=== Records shown ===

Lemma prefix_split sep b : prefix_of sep b = true -> sep <> [] -> exists r, b = sep ++ r /\ split_next b (Some sep) = Some r.
Proof.
  intros [r ->]%prefix_of_spec Hs. exists r. split; [done|]. unfold split_next.
  destruct sep as [|x sep]; [done|]. cbn [app]. f_equal. apply (drop_app_length (x :: sep)).
Qed.

Lemma split_loop_join fuel cp sep n :
  (length cp < fuel)%nat -> sep <> [] ->
  exists l, split_loop fuel cp (Some sep) 0 0 n = Ok l /\ l <> [] /\ join_fill l sep = cp /\
    Forall (fun s => strstr s sep = None) l.
Proof.
  intros Hf Hs. revert cp n Hf. induction fuel as [|f IH]; intros cp n Hf; [lia|].
  rewrite split_loop_plain. destruct (strstr cp sep) as [[a b]|] eqn:E.
  - apply strstr_Some in E as (-> & Hp & Hmin).
    destruct (prefix_split sep b Hp Hs) as (r & -> & ->).
    destruct (IH r (n + 1)) as (l & -> & Hl & Hj & Hn).
    { rewrite !length_app in Hf. destruct sep; [done|]. cbn [length] in Hf. lia. }
    exists (a :: l). split_and!; [done|done| |].
    + cbn [join_fill]. destruct l; [done|]. by rewrite Hj.
    + constructor; [|done]. destruct (strstr a sep) as [[x y]|] eqn:Ea; [|done].
      apply strstr_Some in Ea as (-> & [z ->]%prefix_of_spec & _).
      specialize (Hmin x ((sep ++ z) ++ sep ++ r)). rewrite <- !app_assoc in Hmin.
      ospecialize (Hmin eq_refl _); [apply prefix_of_spec; by exists (z ++ sep ++ r)|].
      rewrite !length_app in Hmin. destruct sep; [done|]. cbn [length] in Hmin. lia.
  - exists [cp]. cbn [split_next]. split_and!; [done|done|cbn [join_fill]; by rewrite !app_nil_r|by repeat constructor].
Qed.

Lemma join_size_fill sl join : length (join_fill sl join) = join_size sl (length join).
Proof.
  induction sl as [|s r IH]; cbn [join_fill join_size]; [done|].
  rewrite !length_app, IH. destruct r; cbn [length]; lia.
Qed.

Lemma join_strings2_total sl join terminate :
  smartlist_join_strings2 sl join terminate = Ok (join_fill sl join ++ if terminate then join else []).
Proof.
  unfold smartlist_join_strings2. rewrite length_app, join_size_fill.
  destruct (Nat.leb_spec (join_size sl (length join) + length (if terminate then join else []))
    ((if terminate then length join else 0) + join_size sl (length join))) as [|H]; [done|].
  destruct terminate; cbn [length] in H; lia.
Qed.

(** Splitting loses nothing: for a non-empty separator, the pieces joined
    with the separator give the string back, the buffer that [smartlist_join_strings]
    allocates is large enough, and no piece contains the separator. *)
Theorem split_join_roundtrip str sep :
  sep <> [] ->
  exists l, smartlist_split_string str (Some sep) 0 0 = Ok l /\
    smartlist_join_strings l sep false = Ok str /\ Forall (fun s => strstr s sep = None) l.
Proof.
  intros Hs. destruct (split_loop_join (S (length str)) str sep 0) as (l & E & _ & Hj & Hn); [lia|done|].
  exists l. unfold smartlist_join_strings. rewrite join_strings2_total, Hj, app_nil_r. done.
Qed.

Lemma split_join_roundtrip_witness :
  exists l, smartlist_split_string (s2b "a,,bc,") (Some (s2b ",")) 0 0 = Ok l /\
    smartlist_join_strings l (s2b ",") false = Ok (s2b "a,,bc,") /\
    Forall (fun s => strstr s (s2b ",") = None) l.
Proof. apply (split_join_roundtrip (s2b "a,,bc,") (s2b ",")). done. Defined.

Lemma strstr_char a c r : c ∉ a -> strstr (a ++ c :: r) [c] = Some (a, c :: r).
Proof.
  induction a as [|x a IH]; intros Hc; cbn [app strstr prefix_of].
  - by rewrite Z.eqb_refl.
  - apply not_elem_of_cons in Hc as [Hx Hc]. replace (c =? x) with false by blia. cbn [andb]. by rewrite IH.
Qed.

Lemma strstr_char_None a c : c ∉ a -> strstr a [c] = None.
Proof.
  induction a as [|x a IH]; intros Hc; cbn [strstr prefix_of]; [done|].
  apply not_elem_of_cons in Hc as [Hx Hc]. replace (c =? x) with false by blia. cbn [andb]. by rewrite IH.
Qed.

Lemma split_loop_of_join fuel l c max n :
  l <> [] -> Forall (fun s => c ∉ s) l -> (length (join_fill l [c]) < fuel)%nat ->
  max <= 0 \/ n + zlen l <= max ->
  split_loop fuel (join_fill l [c]) (Some [c]) 0 max n = Ok l.
Proof.
  revert l n. induction fuel as [|f IH]; intros l n Hl Hc Hf Hm; [lia|]. cbn [split_loop].
  rewrite !has_flag_0. unfold split_end.
  destruct l as [|s r]; [done|]. apply Forall_cons_iff in Hc as [Hs Hr]. cbn [join_fill] in *. destruct r as [|s' r].
  - cbn [join_fill]. rewrite !app_nil_r, strstr_char_None by done.
    destruct (_ && _); cbn [split_next cbind]; by rewrite orb_true_r.
  - rewrite !zlen_cons in Hm. pose proof (zlen_nonneg r). replace ((0 <? max) && (n =? max - 1)) with false by blia.
    cbn [app] in *. rewrite strstr_char by done. cbn [split_next length drop negb]. rewrite drop_0, !orb_true_r.
    rewrite IH; [done|done|done| |rewrite zlen_cons; lia]. rewrite length_app in Hf. cbn [length] in Hf. lia.
Qed.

===

= What to produce =
Print the full listing verbatim. Leave nothing out.

= Your response =
Lemma prefix_split sep b : prefix_of sep b = true -> sep <> [] -> exists r, b = sep ++ r /\ split_next b (Some sep) = Some r.
Proof.
  intros [r ->]%prefix_of_spec Hs. exists r. split; [done|]. unfold split_next.
  destruct sep as [|x sep]; [done|]. cbn [app]. f_equal. apply (drop_app_length (x :: sep)).
Qed.

Lemma split_loop_join fuel cp sep n :
  (length cp < fuel)%nat -> sep <> [] ->
  exists l, split_loop fuel cp (Some sep) 0 0 n = Ok l /\ l <> [] /\ join_fill l sep = cp /\
    Forall (fun s => strstr s sep = None) l.
Proof.
  intros Hf Hs. revert cp n Hf. induction fuel as [|f IH]; intros cp n Hf; [lia|].
  rewrite split_loop_plain. destruct (strstr cp sep) as [[a b]|] eqn:E.
  - apply strstr_Some in E as (-> & Hp & Hmin).
    destruct (prefix_split sep b Hp Hs) as (r & -> & ->).
    destruct (IH r (n + 1)) as (l & -> & Hl & Hj & Hn).
    { rewrite !length_app in Hf. destruct sep; [done|]. cbn [length] in Hf. lia. }
    exists (a :: l). split_and!; [done|done| |].
    + cbn [join_fill]. destruct l; [done|]. by rewrite Hj.
    + constructor; [|done]. destruct (strstr a sep) as [[x y]|] eqn:Ea; [|done].
      apply strstr_Some in Ea as (-> & [z ->]%prefix_of_spec & _).
      specialize (Hmin x ((sep ++ z) ++ sep ++ r)). rewrite <- !app_assoc in Hmin.
      ospecialize (Hmin eq_refl _); [apply prefix_of_spec; by exists (z ++ sep ++ r)|].
      rewrite !length_app in Hmin. destruct sep; [done|]. cbn [length] in Hmin. lia.
  - exists [cp]. cbn [split_next]. split_and!; [done|done|cbn [join_fill]; by rewrite !app_nil_r|by repeat constructor].
Qed.

Lemma join_size_fill sl join : length (join_fill sl join) = join_size sl (length join).
Proof.
  induction sl as [|s r IH]; cbn [join_fill join_size]; [done|].
  rewrite !length_app, IH. destruct r; cbn [length]; lia.
Qed.

Lemma join_strings2_total sl join terminate :
  smartlist_join_strings2 sl join terminate = Ok (join_fill sl join ++ if terminate then join else []).
Proof.
  unfold smartlist_join_strings2. rewrite length_app, join_size_fill.
  destruct (Nat.leb_spec (join_size sl (length join) + length (if terminate then join else []))
    ((if terminate then length join else 0) + join_size sl (length join))) as [|H]; [done|].
  destruct terminate; cbn [length] in H; lia.
Qed.

(** Splitting loses nothing: for a non-empty separator, the pieces joined
    with the separator give the string back, the buffer that [smartlist_join_strings]
    allocates is large enough, and no piece contains the separator. *)
Theorem split_join_roundtrip str sep :
  sep <> [] ->
  exists l, smartlist_split_string str (Some sep) 0 0 = Ok l /\
    smartlist_join_strings l sep false = Ok str /\ Forall (fun s => strstr s sep = None) l.
Proof.
  intros Hs. destruct (split_loop_join (S (length str)) str sep 0) as (l & E & _ & Hj & Hn); [lia|done|].
  exists l. unfold smartlist_join_strings. rewrite join_strings2_total, Hj, app_nil_r. done.
Qed.

Lemma split_join_roundtrip_witness :
  exists l, smartlist_split_string (s2b "a,,bc,") (Some (s2b ",")) 0 0 = Ok l /\
    smartlist_join_strings l (s2b ",") false = Ok (s2b "a,,bc,") /\
    Forall (fun s => strstr s (s2b ",") = None) l.
Proof. apply (split_join_roundtrip (s2b "a,,bc,") (s2b ",")). done. Defined.

Lemma strstr_char a c r : c ∉ a -> strstr (a ++ c :: r) [c] = Some (a, c :: r).
Proof.
  induction a as [|x a IH]; intros Hc; cbn [app strstr prefix_of].
  - by rewrite Z.eqb_refl.
  - apply not_elem_of_cons in Hc as [Hx Hc]. replace (c =? x) with false by blia. cbn [andb]. by rewrite IH.
Qed.

Lemma strstr_char_None a c : c ∉ a -> strstr a [c] = None.
Proof.
  induction a as [|x a IH]; intros Hc; cbn [strstr prefix_of]; [done|].
  apply not_elem_of_cons in Hc as [Hx Hc]. replace (c =? x) with false by blia. cbn [andb]. by rewrite IH.
Qed.

Lemma split_loop_of_join fuel l c max n :
  l <> [] -> Forall (fun s => c ∉ s) l -> (length (join_fill l [c]) < fuel)%nat ->
  max <= 0 \/ n + zlen l <= max ->
  split_loop fuel (join_fill l [c]) (Some [c]) 0 max n = Ok l.
Proof.
  revert l n. induction fuel as [|f IH]; intros l n Hl Hc Hf Hm; [lia|]. cbn [split_loop].
  rewrite !has_flag_0. unfold split_end.
  destruct l as [|s r]; [done|]. apply Forall_cons_iff in Hc as [Hs Hr]. cbn [join_fill] in *. destruct r as [|s' r].
  - cbn [join_fill]. rewrite !app_nil_r, strstr_char_None by done.
    destruct (_ && _); cbn [split_next cbind]; by rewrite orb_true_r.
  - rewrite !zlen_cons in Hm. pose proof (zlen_nonneg r). replace ((0 <? max) && (n =? max - 1)) with false by blia.
    cbn [app] in *. rewrite strstr_char by done. cbn [split_next length drop negb]. rewrite drop_0, !orb_true_r.
    rewrite IH; [done|done|done| |rewrite zlen_cons; lia]. rewrite length_app in Hf. cbn [length] in Hf. lia.
Qed.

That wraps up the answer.